Frey, Ovie, Juniper, and Runa do not want to be Mercies anymore and after the death of their original leader, they make the decision to go for a big kill, get the reward and then go live their life as they please. My issue begins after they make this decision. Almost nothing happens. When they get to the grand mission, the author keeps you invested by dealing a predictable blow that actually didn’t change how I felt about Frey or the entire journey to get to the book.

The author decided to give some of everything as opposed to focusing on their main goal. To be free. Yes, it was mentioned every other paragraph but were they actually doing things to be free? No, they fighting for others for no money. Yes, this could be looked at as bumps on the road to get to the final goal but these bumps didn’t provide a bunch of substance when it boiled down to it. At the end of the book, did things change? Yes, a lot. But did it really matter? No. It did not matter at all and that was the frustrating part.

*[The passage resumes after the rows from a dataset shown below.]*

(** Whatever the order in which the threads get to it, [Init] returns with
    every shard built by its own thread and found under its own number, and
    [Shutdown] returns with every shard destroyed. *)
Theorem shards_start_and_stop k (Hk : (1 ≤ k ≤ 32)%nat) n order order' p pos :
  loops_hold k p (λ _, []) pos → length (loops_ p) = n → length (tlocal_ (state_ p)) = n → Z.of_nat n ≤ 2 ^ 16 →
  pos + 2 * Z.of_nat n < kMaxPos → order ≡ₚ seq 0 n → order' ≡ₚ seq 0 n →
  runs (Init n order p) (λ '(p', woken), woken = true ∧
    (∀ i, (i < n)%nat → shards_ (state_ p') !! i = Some (Some i) ∧
       ∃ es, tlocal_ (state_ p') !! i = Some (Some es) ∧ shard_id_ es = Z.of_nat i) ∧
    runs (Shutdown order' p') (λ '(p'', woken), woken = true ∧ tlocal_ (state_ p'') = replicate n None)).
Proof.
  intros Hp Hl Ht Hn Hpos Hord Hord'. unfold Init. set (s := mkShardSet _ _ _).
  assert (shards_up n [] s) as Hs by (split; simpl; rewrite ?length_replicate; try done; intros i Hi; by apply elem_of_nil in Hi).
  destruct (init_all n order s Hord Hn Hs) as (s' & Hs' & Hup).
  eapply runs_mono; [apply (AwaitOnAll_spec k Hk InitThreadLocal order (mkPool (loops_ p) s (latch_ p)) pos s'); simpl; rewrite ?Hl; done || lia|].
  intros [p1 woken] (-> & Es & Hl1 & Hh1). simpl in Hl1, Hh1. rewrite Hl in Hl1, Hh1. destruct Hup as [Ht1 Hs1 Hsz1 Hd1]. rewrite <- Es in *.
  split_and!; [done|intros i Hi; apply Hd1; [rewrite Hord; apply elem_of_seq; lia|done]|].
  destruct (destroy_all n order' (state_ p1) Hord' Ht1) as (s2 & Hs2 & Hnone).
  unfold Shutdown, RunBlockingInParallel. rewrite Hsz1, filter_true by done.
  eapply runs_mono; [apply (parallel_spec k Hk DestroyThreadLocal (seq 0 n) order' _ (pos + Z.of_nat n) s2); simpl; rewrite ?length_seq; try done|].
  - lia.
  - apply NoDup_seq.
  - apply Forall_forall. intros i Hi%elem_of_seq. lia.
  - intros [p2 woken] (-> & -> & _). done.
Qed.
Lemma AsyncLoop_spec n : runs (AsyncLoop (new_world n)) (λ w, length (threads_ w) = n ∧ Forall loop_live (threads_ w) ∧
  workers_ w = replicate n no_thread ∧ length (stops_ w) = n ∧ set_ w = set_ (new_world n) ∧ world_ok w).
Proof.
  unfold AsyncLoop. cbn [threads_ new_world]. rewrite length_replicate.
  apply (rfold_slots n (λ o, o = None) loop_live start_loop threads_ (λ w, workers_ w = replicate n no_thread ∧ length (stops_ w) = n ∧ set_ w = set_ (new_world n) ∧ world_ok w)).
  - done.
  - apply length_replicate.
  - by apply Forall_replicate.
  - cbn. rewrite length_replicate. split_and!; [done|done|done|]. split.
    + assert (tids (new_world n) = []) as ->; [|apply NoDup_nil_2]. unfold tids. cbn. induction n as [|n IH]; [done|]. exact IH.
    + intros t. assert (tids (new_world n) = []) as ->; [|done]. unfold tids. cbn. induction n as [|n IH]; [done|]. exact IH.
  - intros i w x Hi Hx -> Hl (I1 & I2 & I3 & I4). eapply runs_mono; [apply (start_loop_spec i w Hx); [lia|done]|].
    intros w' (H1 & H2 & H3 & H4 & H5). split_and!; [done|congruence|congruence|congruence|done].
Qed.

Lemma start_shards n order w : order ≡ₚ seq 0 n → Z.of_nat n ≤ 2 ^ 16 → sized n w → Forall loop_live (threads_ w) → workers_ w = replicate n no_thread →
  runs (rfold init_shard order w) (up n).
Proof.
  intros Ho Hmax Hs Hl Hw. eapply runs_mono.
  - apply (rfold_slots n (λ x, fst x = no_thread) shard_up init_shard shards_of (λ w', sized n w' ∧ threads_ w' = threads_ w) order w Ho).
    + by apply shards_of_length.
    + apply Forall_lookup_2. intros i x [Hx _]%shards_of_lookup. rewrite Hw in Hx. by apply lookup_replicate_1 in Hx as [? _].
    + done.
    + intros i w1 x Hi Hx Hn _ [Hs1 Et]. eapply runs_mono; [by eapply init_shard_spec|]. intros w2 (H1 & H2 & H3). split_and!; [done|done|congruence].
  - intros w' (_ & Hsh & Hs' & Et). split; [done|by rewrite Et|done].
Qed.

Lemma Start_spec n order p k (Hk : (1 ≤ k ≤ 32)%nat) pos : loops_hold k p (λ _, []) pos → length (loops_ p) = n → state_ p = new_world n →
  Z.of_nat n ≤ 2 ^ 16 → pos + Z.of_nat n < kMaxPos → order ≡ₚ seq 0 n →
  runs (Start order p) (λ '(p', woken), woken = true ∧ length (loops_ p') = n ∧ loops_hold k p' (λ _, []) (pos + Z.of_nat n) ∧ up n (state_ p')).
Proof.
  intros Hp Hl Hst Hmax Hpos Ho. unfold Start. rewrite Hst. rbind (AsyncLoop_spec n). intros w (Ht & Hlive & Hw & Hb & Hset & Hok). rewrite Hl, Hset.
  set (w1 := mkWorld _ _ _ _ _). assert (sized n w1) as Hs1.
  { split; cbn; rewrite ?Hw, ?length_replicate; done. }
  destruct (start_shards n order w1 Ho Hmax Hs1 Hlive Hw) as (w2 & Hw2 & Hup).
  eapply runs_mono; [apply (AwaitOnAll_spec k Hk init_shard order (mkPool (loops_ p) w1 (latch_ p)) pos w2); cbn [loops_ state_]; rewrite ?Hl; done|].
  intros [p' woken] (-> & -> & Hl' & Hh'). cbn [loops_] in Hl', Hh'. rewrite Hl in Hl', Hh'. done.
Qed.

Lemma stop_shards n order w : order ≡ₚ seq 0 n → up n w →
  runs (rfold (destroy_shard fuel cont) order w) (λ w', sized n w' ∧ Forall loop_live (threads_ w') ∧ Forall shard_down (shards_of w')).
Proof.
  intros Ho [Hs Hl Hsh]. eapply runs_mono.
  - apply (rfold_slots n shard_up shard_down (destroy_shard fuel cont) shards_of (λ w', sized n w' ∧ threads_ w' = threads_ w) order w Ho).
    + by apply shards_of_length.
    + done.
    + done.
    + intros i w1 x Hi Hx Hn _ [Hs1 Et]. eapply runs_mono; [by eapply destroy_shard_spec|]. intros w2 (H1 & H2 & H3). split_and!; [done|done|congruence].
  - intros w' (_ & Hd & Hs' & Et). split_and!; [done|by rewrite Et|done].
Qed.

Lemma stop_loops n order w : order ≡ₚ seq 0 n → sized n w →
  runs (rfold (λ i, job_fun (Plain (stop_loop i))) order w) (λ w', sized n w' ∧ Forall (λ b, b = true) (stops_ w') ∧ threads_ w' = threads_ w ∧ shards_of w' = shards_of w).
Proof.
  intros Ho Hs. eapply runs_mono.
  - apply (rfold_slots n (λ _, True) (λ b, b = true) (λ i, job_fun (Plain (stop_loop i))) stops_
      (λ w', sized n w' ∧ threads_ w' = threads_ w ∧ shards_of w' = shards_of w) order w Ho).
    + by destruct Hs.
    + by apply Forall_true.
    + done.
    + intros i w1 x Hi _ _ _ (Hs1 & E1 & E2). eapply runs_mono; [by apply (stop_loop_spec n)|]. intros w2 (H1 & H2 & H3 & H4). split_and!; [done|done|congruence|congruence].
  - intros w' (_ & Hb & Hs' & E1 & E2). done.
Qed.

Lemma join_loops n w : sized n w → Forall loop_live (threads_ w) → Forall (λ b, b = true) (stops_ w) →
  runs (rfold join_loop (seq 0 n) w) (λ w', sized n w' ∧ Forall loop_dead (threads_ w') ∧ shards_of w' = shards_of w).
Proof.
  intros Hs Hl Hb. eapply runs_mono.
  - apply (rfold_slots n loop_live loop_dead join_loop threads_ (λ w', sized n w' ∧ stops_ w' = stops_ w ∧ shards_of w' = shards_of w) (seq 0 n) w); [done|by destruct Hs|done|done|].
    intros i w1 o Hi Ho Hlo _ (Hs1 & E1 & E2). assert (stops_ w1 !! i = Some true) as Hbi.
    { rewrite E1. destruct (lookup_lt_is_Some_2 (stops_ w) i) as [b Hbi]; [destruct Hs; lia|]. rewrite Hbi. by rewrite (Forall_lookup_1 _ _ _ _ Hb Hbi). }
    eapply runs_mono; [by eapply join_loop_spec|]. intros w2 (H1 & H2 & H3 & H4). split_and!; [done|done|congruence|congruence].
  - intros w' (_ & Hd & Hs' & _ & E2). done.
Qed.

Lemma destroy_thread_eq t : destroy_thread t = if joinable t then Fault Terminated else Ok tt.
Proof. done. Qed.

Throughout the novel there are things added to push it through. Every time, I wanted to put the book down, something comes along that stops Frey and her time and then I get sucked in. Yup. Because the author can build a world. She honestly should do a master class on it.

Overall, it wasn’t a terrible read. It was good but I genuinely have such an up and down relationship with this author that I can’t give this book more than 3. This book, although way better than Between the Devil and the Deep Blue Sea, did not reach the expectation of crazy fights and girls taking what they want.